France’s Council of State, which instructs the government on legal issues, ordered it last Monday to lift its sweeping ban on all religious services, in place since the lockdown.
The ruling said such a ban on freedom of worship caused “damage that is serious and manifestly illegal”, ordering the government to lift the ban within eight days with safety preconditions.
Worshippers will have to wear masks, disinfectant gel must be provided, and seating will need to be organised to ensure people keep a safe distance from each other.
“My cell phone is crackling with messages!” Father Pierre Amar, a priest in Versailles, told AFP news agency.
At one church in Neuilly-sur-Seine, just outside Paris, some worshippers arrived on short notice on Saturday morning, having heard that mass would be celebrated.
“We knew 30 minutes in advance, we ran to come,” said Eliane Nsom, who went with her three daughters. About 40 people attended the service.
France’s mosques nevertheless called on Muslims to stay home to celebrate the Eid al-Fitr holiday, marking the end of the Muslim fasting month of Ramadan and that they would gradually resume services from June 3.
France’s Jewish community took a similarly cautious line. Chief Rabbi Haim Korsia stressed that believers should not “rush towards the reopening of the synagogues”.
The government has had to fight a series of legal battles to control the pace of the loosening of France’s two-month lockdown.
It has refused Paris mayor Anne Hidalgo’s call to reopen the capital’s parks and gardens over fears this could accelerate infections in the city, already hard-hit by the virus.
Many of its experts judge that it is too soon to say the virus has been brought under control in France.
Also on Sunday, France said it was relaxing its border restrictions, allowing migrant workers and family visitors from other European countries.
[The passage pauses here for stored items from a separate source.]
(** The prelude carries the record type answered at its prompt: for
    [userevent] and [workflowaction] the prompt is printed, a line is read,
    and the record type is that line trimmed, which is not empty; for the
    other categories nothing is asked and the record type is empty. *)
Lemma prelude_recordType (scriptType : string) (args : list string) (w w1 : World FS)
      (p : Prelude) :
  runAddPrelude scriptType args w = (Returned p, w1) ->
  if asksRecordType scriptType then
    exists (w0 : World FS) reader line reader' rest,
      fillLine reader (stdin (addOut w0 [recordTypeQuestion])) = (Ok line, reader', rest)
      /\ pre_recordType p = strings.TrimSpace line
      /\ pre_recordType p <> ""
  else pre_recordType p = "".
Proof.
  unfold runAddPrelude, asksRecordType. intros H.
  inv_bind H. destruct a as [config|err]; [|discriminate H].
  inv_bind H. clear Hm0.
  destruct (String.eqb a "") eqn:En; [discriminate H|].
  apply Print_inv in H. cbv beta in H.
  inv_bind H. clear Hm0.
  apply Print_inv in H. cbv beta in H.
  inv_bind H. clear Hm0.
  destruct a1 as [[description|err] reader]; [|discriminate H].
  inv_bind H.
  assert (Hrt : pre_recordType p = a1).
  { repeat inv_bind H. destruct a4 as [d|err]; [|discriminate H].
    inversion H; subst; reflexivity. }
  clear H. rewrite Hrt.
  destruct (String.eqb scriptType "userevent" || String.eqb scriptType "workflowaction").
  - apply Print_inv in Hm0. cbv beta in Hm0. inv_bind Hm0.
    destruct a2 as [[line|err] reader']; [|discriminate Hm0].
    destruct (String.eqb (strings.TrimSpace line) "") eqn:Et; [discriminate Hm0|].
    inversion Hm0; subst a1 w6.
    unfold ReadString in Hm1.
    match type of Hm1 with context [fillLine ?r (stdin ?ww)] =>
      destruct (fillLine r (stdin ww)) as [[r0 b0] i0] eqn:Hfill end.
    inversion Hm1; subst.
    eexists _, _, line, _, _. split; [exact Hfill|]. split; [reflexivity|].
    intros E; rewrite E in Et; discriminate Et.
  - inversion Hm0; reflexivity.
Qed.

(** C10.  In a run of [add] for [userevent] or [workflowaction] that
    completes, with a non-empty XML template: the secondary artifact goes to
    the directory named by the category's fixed tag ([usereventscript] or
    [workflowactionscript]) under [<objectsRoot>/<projectName>], whatever
    record type was answered at the prompt; the answer, trimmed, is the
    [RecordType] field of the data both templates are rendered with, and
    appears nowhere else. *)
Theorem record_type_directory (depth : nat) (scriptType : string) (args : list string)
        (w w1 w2 w' : World FS) (p : Prelude) (sel : string * string) :
  scriptType = "userevent" \/ scriptType = "workflowaction" ->
  cmd.XML (pre_templates p) <> "" ->
  runAddPrelude scriptType args w = (Returned p, w1) ->
  cmd.selectScriptFolder depth (pre_suiteScriptsDir p) w1 = (Returned sel, w2) ->
  cmd.runAdd depth scriptType args w = (Returned tt, w') ->
  let tag := if String.eqb scriptType "userevent"
             then "usereventscript" else "workflowactionscript" in
  exists before tsText dir found xmlText (w0 : World FS) reader line reader' rest,
    events w' =
      (events w ++ before ++ primaryEvents scriptType p (fst sel) tsText ++ found
       ++ secondaryEvents scriptType p dir xmlText)%list
    /\ xmlTargetDirOf scriptType p dir
       = filepath.Join [dir; cmd.pc_ProjectName (pre_config p); tag]
    /\ xmlPathOf scriptType p dir
       = filepath.Join [filepath.Join [dir; cmd.pc_ProjectName (pre_config p); tag];
                        prefixedFileNameOf p ++ ".xml"]
    /\ filter isWrite before = []
    /\ objectsRootEvents dir found
    /\ cmd.template_Execute (cmd.XML (pre_templates p)) (templateDataOf scriptType p sel)
       = Ok xmlText
    /\ cmd.RecordType (templateDataOf scriptType p sel) = strings.TrimSpace line
    /\ fillLine reader (stdin (addOut w0 [recordTypeQuestion])) = (Ok line, reader', rest)
    /\ strings.TrimSpace line <> "".
Proof.
  intros Ht Hxml Hp Hs Hrun tag.
  pose proof (prelude_recordType _ _ _ _ _ Hp) as Hrt.
  assert (Hasks : asksRecordType scriptType = true).
  { destruct Ht as [-> | ->]; reflexivity. }
  rewrite Hasks in Hrt.
  destruct Hrt as [w0 [reader [line [reader' [rest [Hfill [Hrt Hne]]]]]]].
  assert (Htag : cmd.getRecordType scriptType = tag).
  { subst tag. destruct Ht as [-> | ->]; reflexivity. }
  rewrite (runAdd_from_phases _ _ _ _ _ _ _ _ Hp Hs) in Hrun.
  destruct (adds_runAddPrelude _ _ _ _ _ Hp) as [l1 [E1 F1]].
  destruct (adds_selectScriptFolder _ _ _ _ _ Hs) as [l2 [E2 F2]].
  destruct (runAddFinish_returns _ _ _ _ _ Hrun) as [tsText [tail [Hts [E3 Htail]]]].
  assert (Happ : secondaryApplies scriptType p = true).
  { unfold secondaryApplies. rewrite Htag, (eqb_neq_false _ _ Hxml).
    destruct Ht as [-> | ->]; reflexivity. }
  rewrite Happ in Htail.
  destruct Htail as [dir [found [xmlText [Hfound [Hx ->]]]]].
  exists (l1 ++ l2)%list, tsText, dir, found, xmlText, w0, reader, line, reader', rest.
  split.
  { rewrite E3, E2, E1, <- !app_assoc. reflexivity. }
  split; [unfold xmlTargetDirOf; rewrite Htag; reflexivity|].
  split; [unfold xmlPathOf, xmlTargetDirOf; rewrite Htag; reflexivity|].
  split.
  { rewrite filter_app, (isMkdir_no_write _ F1), (isSleep_no_write _ F2). reflexivity. }
  split; [exact Hfound|].
  split; [exact Hx|].
  split; [exact Hrt|].
  split; [exact Hfill|].
  rewrite <- Hrt. exact Hne.
Qed.

End RunAdd.

(** ** The folder catalog *)
Section Catalog.
Context {FS : Type} {os : OS FS}.
Variables (fs_ : FS) (cwd_ : string) (baseDir : string).

Lemma findAllFolders_S (fuel' : nat) (relativePath : string) :
  cmd.findAllFolders (S fuel') fs_ cwd_ baseDir relativePath =
    match sys_ReadDir fs_ cwd_ (fullPathOf baseDir relativePath) with
    | Err _ => Some []
    | Ok entries =>
      rangeEntries fs_ cwd_ baseDir fuel' (fullPathOf baseDir relativePath) relativePath entries []
    end.
Proof. reflexivity. Qed.

(** With fuel for its depth, the search of a tree the file system holds
    returns the folders of the pre-order walk. *)
Lemma findAllFolders_walk :
  (forall d relativePath fuel,
      holds fs_ cwd_ baseDir relativePath d -> (height d <= fuel)%nat ->
      cmd.findAllFolders fuel fs_ cwd_ baseDir relativePath
      = Some (map snd (walk baseDir relativePath d)))
  /\ (forall es relativePath fuel' i acc,
         holdsAll fs_ cwd_ baseDir relativePath es -> (heightAll es <= fuel')%nat ->
         rangeEntries fs_ cwd_ baseDir fuel' (fullPathOf baseDir relativePath) relativePath (entriesOf es) acc
         = Some (acc ++ map snd (walkAll baseDir relativePath i es))%list).
Proof.
  apply Dir_Entries_ind.
  - (* a directory that cannot be read *)
    intros rel fuel [e He] Hh. destruct fuel as [|fuel']; [simpl in Hh; lia|].
    rewrite findAllFolders_S, He. reflexivity.
  - (* a listing *)
    intros es IH rel fuel [Hread Hall] Hh.
    destruct fuel as [|fuel']; [simpl in Hh; lia|].
    rewrite findAllFolders_S, Hread.
    rewrite (IH rel fuel' O []); auto. simpl in Hh; lia.
  - (* no more entries *)
    intros rel fuel' i acc _ _. simpl. rewrite app_nil_r. reflexivity.
  - (* a file *)
    intros name rest IH rel fuel' i acc Hall Hh. simpl in *.
    apply IH; auto.
  - (* a directory *)
    intros name sub IHsub rest IHrest rel fuel' i acc [Hsub Hall] Hh.
    simpl in Hh. simpl entriesOf. simpl rangeEntries.
    rewrite (IHsub _ fuel' Hsub) by lia.
    fold (rangeEntries fs_ cwd_ baseDir fuel' (fullPathOf baseDir rel) rel).
    rewrite (IHrest rel fuel' (S i)) by (auto; lia).
    f_equal. simpl walkAll. simpl map. rewrite map_app, map_map. simpl.
    rewrite <- !app_assoc. reflexivity.
Qed.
But it will require a 14-day quarantine for people arriving from the United Kingdom and Spain, based on reciprocity.
Starting on Monday, France is abandoning border checks installed in March and switching to spot checks in various places, according to a government statement.
Travellers from outside Europe are still banned until at least June 15, except for French citizens.
The latest figures for those seriously ill from the virus fell on Saturday, with 1,665 patients still in intensive care for the coronavirus – 36 fewer than 24 hours ago.
The total death toll from the virus stands at 28,289 among more than 182,000 infections.